What to produce
Below is some data. Retype exactly the lines starting at the one with "Lemma payloads_by_name_ok payloads" and ending at the one with "raw) ≤ MAX_RECEIPT_BYTES)%Z".

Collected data
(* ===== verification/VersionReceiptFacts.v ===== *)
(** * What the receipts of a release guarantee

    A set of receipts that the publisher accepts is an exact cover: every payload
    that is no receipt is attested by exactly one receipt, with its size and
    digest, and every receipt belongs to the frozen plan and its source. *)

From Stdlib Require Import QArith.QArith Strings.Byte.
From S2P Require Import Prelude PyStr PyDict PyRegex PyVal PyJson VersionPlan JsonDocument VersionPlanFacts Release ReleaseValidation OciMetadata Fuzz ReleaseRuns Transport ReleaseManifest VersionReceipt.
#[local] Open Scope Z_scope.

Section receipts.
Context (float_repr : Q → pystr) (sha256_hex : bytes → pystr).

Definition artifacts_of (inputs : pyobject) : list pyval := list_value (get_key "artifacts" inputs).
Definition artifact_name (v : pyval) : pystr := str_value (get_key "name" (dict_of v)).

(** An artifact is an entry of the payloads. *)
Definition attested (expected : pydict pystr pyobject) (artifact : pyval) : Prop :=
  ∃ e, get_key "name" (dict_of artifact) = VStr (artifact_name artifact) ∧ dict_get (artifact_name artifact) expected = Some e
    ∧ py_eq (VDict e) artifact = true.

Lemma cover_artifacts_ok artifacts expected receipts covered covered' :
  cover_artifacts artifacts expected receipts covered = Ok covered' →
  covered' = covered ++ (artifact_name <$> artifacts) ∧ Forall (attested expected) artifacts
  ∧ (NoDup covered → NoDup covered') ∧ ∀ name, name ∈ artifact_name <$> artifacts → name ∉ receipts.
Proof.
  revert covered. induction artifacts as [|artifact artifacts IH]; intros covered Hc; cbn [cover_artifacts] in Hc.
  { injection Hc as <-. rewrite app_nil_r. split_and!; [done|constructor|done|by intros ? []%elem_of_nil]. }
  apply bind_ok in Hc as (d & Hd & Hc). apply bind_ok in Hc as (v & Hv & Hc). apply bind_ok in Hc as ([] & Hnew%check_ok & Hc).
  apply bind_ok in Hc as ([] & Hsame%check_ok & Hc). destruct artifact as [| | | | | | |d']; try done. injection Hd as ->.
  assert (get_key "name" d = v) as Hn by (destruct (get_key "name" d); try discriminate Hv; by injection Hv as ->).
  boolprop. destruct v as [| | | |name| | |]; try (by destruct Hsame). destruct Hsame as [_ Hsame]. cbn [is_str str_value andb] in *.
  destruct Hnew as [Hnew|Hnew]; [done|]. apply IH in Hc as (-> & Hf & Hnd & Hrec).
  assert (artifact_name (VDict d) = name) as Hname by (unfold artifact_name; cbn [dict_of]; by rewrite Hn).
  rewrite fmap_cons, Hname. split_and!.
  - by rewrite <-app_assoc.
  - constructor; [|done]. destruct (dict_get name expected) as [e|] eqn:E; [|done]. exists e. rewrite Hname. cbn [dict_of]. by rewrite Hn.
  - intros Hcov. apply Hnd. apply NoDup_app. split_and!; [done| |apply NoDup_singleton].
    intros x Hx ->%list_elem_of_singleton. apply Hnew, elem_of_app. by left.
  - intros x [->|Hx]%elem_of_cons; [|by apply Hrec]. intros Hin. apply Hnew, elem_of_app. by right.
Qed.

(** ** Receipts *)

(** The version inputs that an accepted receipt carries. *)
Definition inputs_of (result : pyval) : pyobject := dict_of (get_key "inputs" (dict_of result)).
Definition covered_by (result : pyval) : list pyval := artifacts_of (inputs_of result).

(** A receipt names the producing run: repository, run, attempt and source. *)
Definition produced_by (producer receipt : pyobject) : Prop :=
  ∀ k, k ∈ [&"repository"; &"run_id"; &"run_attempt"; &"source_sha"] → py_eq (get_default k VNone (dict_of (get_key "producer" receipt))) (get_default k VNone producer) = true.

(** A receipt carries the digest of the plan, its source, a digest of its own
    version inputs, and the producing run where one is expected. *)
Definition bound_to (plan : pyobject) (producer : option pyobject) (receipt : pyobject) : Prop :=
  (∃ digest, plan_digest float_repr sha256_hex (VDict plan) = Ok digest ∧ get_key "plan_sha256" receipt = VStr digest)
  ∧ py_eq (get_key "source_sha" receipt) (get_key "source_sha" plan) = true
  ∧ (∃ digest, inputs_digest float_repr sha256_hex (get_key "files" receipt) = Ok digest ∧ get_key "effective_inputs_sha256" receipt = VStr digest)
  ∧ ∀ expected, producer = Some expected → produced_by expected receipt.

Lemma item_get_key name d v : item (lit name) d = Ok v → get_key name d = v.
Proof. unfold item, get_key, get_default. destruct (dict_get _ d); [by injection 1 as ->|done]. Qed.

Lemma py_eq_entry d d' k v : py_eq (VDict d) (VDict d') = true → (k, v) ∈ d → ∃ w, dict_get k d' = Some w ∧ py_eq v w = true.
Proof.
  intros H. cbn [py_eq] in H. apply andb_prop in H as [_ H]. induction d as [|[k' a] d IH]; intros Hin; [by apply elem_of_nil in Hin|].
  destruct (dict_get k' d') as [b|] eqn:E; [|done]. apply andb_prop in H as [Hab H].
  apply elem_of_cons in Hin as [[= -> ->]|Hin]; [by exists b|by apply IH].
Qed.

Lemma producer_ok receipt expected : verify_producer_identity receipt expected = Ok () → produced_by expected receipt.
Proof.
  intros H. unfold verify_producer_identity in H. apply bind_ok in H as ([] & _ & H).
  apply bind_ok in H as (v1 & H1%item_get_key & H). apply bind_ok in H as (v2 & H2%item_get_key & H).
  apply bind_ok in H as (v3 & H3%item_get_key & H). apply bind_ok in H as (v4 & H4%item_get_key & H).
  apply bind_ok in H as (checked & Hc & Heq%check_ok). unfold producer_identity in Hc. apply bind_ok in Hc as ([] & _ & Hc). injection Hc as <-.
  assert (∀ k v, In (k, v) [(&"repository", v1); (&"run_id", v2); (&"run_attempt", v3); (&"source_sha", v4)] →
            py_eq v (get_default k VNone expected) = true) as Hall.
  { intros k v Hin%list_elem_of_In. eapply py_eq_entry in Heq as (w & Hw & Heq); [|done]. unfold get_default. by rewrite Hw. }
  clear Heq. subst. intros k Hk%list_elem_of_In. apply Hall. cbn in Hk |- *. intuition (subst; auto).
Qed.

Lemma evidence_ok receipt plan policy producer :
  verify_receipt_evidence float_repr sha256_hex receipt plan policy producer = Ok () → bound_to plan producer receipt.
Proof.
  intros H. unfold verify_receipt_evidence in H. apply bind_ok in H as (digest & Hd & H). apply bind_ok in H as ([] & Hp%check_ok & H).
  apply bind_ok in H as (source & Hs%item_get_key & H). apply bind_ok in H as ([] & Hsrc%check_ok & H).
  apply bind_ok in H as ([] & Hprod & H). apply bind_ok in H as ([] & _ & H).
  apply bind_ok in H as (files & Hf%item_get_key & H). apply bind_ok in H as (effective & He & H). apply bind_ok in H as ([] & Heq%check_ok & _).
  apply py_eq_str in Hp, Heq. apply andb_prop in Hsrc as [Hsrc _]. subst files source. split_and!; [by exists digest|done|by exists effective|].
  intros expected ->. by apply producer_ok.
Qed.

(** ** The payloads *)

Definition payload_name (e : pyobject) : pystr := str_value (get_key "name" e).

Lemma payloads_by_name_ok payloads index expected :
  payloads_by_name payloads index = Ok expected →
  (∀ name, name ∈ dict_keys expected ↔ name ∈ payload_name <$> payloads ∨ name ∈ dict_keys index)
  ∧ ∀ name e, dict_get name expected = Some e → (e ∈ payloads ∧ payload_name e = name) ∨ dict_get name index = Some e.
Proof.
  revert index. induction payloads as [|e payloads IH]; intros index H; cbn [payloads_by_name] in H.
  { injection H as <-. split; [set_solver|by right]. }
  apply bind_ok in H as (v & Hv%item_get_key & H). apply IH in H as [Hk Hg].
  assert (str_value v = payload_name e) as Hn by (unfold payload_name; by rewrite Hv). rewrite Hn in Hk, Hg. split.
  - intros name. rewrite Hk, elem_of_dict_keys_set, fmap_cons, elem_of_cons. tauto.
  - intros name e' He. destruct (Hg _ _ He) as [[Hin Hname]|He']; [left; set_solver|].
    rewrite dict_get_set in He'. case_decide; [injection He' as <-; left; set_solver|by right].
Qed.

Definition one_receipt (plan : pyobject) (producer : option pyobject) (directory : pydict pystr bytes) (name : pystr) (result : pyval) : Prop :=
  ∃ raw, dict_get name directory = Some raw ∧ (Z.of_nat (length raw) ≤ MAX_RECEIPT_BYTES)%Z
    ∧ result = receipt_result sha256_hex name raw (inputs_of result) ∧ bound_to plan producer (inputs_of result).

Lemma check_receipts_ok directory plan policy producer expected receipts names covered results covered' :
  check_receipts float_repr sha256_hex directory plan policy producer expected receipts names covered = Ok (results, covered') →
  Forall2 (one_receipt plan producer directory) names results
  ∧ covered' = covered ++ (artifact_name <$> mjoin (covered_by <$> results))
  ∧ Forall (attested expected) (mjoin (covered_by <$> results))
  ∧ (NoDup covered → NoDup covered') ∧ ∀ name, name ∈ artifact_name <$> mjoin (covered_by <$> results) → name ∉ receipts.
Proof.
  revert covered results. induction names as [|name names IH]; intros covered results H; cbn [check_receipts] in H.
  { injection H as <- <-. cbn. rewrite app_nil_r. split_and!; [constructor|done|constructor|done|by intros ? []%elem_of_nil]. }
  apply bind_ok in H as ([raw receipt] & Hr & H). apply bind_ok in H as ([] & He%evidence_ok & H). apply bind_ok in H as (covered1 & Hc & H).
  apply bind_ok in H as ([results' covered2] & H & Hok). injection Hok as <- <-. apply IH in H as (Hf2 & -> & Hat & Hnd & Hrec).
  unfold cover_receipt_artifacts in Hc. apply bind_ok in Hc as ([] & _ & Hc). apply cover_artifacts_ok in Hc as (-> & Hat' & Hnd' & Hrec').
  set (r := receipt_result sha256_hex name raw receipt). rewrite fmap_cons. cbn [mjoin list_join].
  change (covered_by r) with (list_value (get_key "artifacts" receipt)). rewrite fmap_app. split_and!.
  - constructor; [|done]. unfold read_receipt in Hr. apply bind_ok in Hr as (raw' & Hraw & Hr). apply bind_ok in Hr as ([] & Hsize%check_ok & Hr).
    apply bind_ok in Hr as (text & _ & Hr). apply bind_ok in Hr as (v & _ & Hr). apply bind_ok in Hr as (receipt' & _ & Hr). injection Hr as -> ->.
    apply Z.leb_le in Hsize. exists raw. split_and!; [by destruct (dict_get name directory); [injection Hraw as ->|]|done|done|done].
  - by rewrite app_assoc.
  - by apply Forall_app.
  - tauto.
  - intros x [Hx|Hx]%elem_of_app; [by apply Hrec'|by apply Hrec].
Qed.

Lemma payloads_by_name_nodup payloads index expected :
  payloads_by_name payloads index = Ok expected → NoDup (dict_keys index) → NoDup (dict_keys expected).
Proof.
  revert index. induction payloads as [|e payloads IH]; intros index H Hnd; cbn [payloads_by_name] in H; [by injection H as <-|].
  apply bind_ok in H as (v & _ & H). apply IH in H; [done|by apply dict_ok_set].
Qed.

Response
Lemma payloads_by_name_ok payloads index expected :
  payloads_by_name payloads index = Ok expected →
  (∀ name, name ∈ dict_keys expected ↔ name ∈ payload_name <$> payloads ∨ name ∈ dict_keys index)
  ∧ ∀ name e, dict_get name expected = Some e → (e ∈ payloads ∧ payload_name e = name) ∨ dict_get name index = Some e.
Proof.
  revert index. induction payloads as [|e payloads IH]; intros index H; cbn [payloads_by_name] in H.
  { injection H as <-. split; [set_solver|by right]. }
  apply bind_ok in H as (v & Hv%item_get_key & H). apply IH in H as [Hk Hg].
  assert (str_value v = payload_name e) as Hn by (unfold payload_name; by rewrite Hv). rewrite Hn in Hk, Hg. split.
  - intros name. rewrite Hk, elem_of_dict_keys_set, fmap_cons, elem_of_cons. tauto.
  - intros name e' He. destruct (Hg _ _ He) as [[Hin Hname]|He']; [left; set_solver|].
    rewrite dict_get_set in He'. case_decide; [injection He' as <-; left; set_solver|by right].
Qed.

Definition one_receipt (plan : pyobject) (producer : option pyobject) (directory : pydict pystr bytes) (name : pystr) (result : pyval) : Prop :=
  ∃ raw, dict_get name directory = Some raw ∧ (Z.of_nat (length raw) ≤ MAX_RECEIPT_BYTES)%Z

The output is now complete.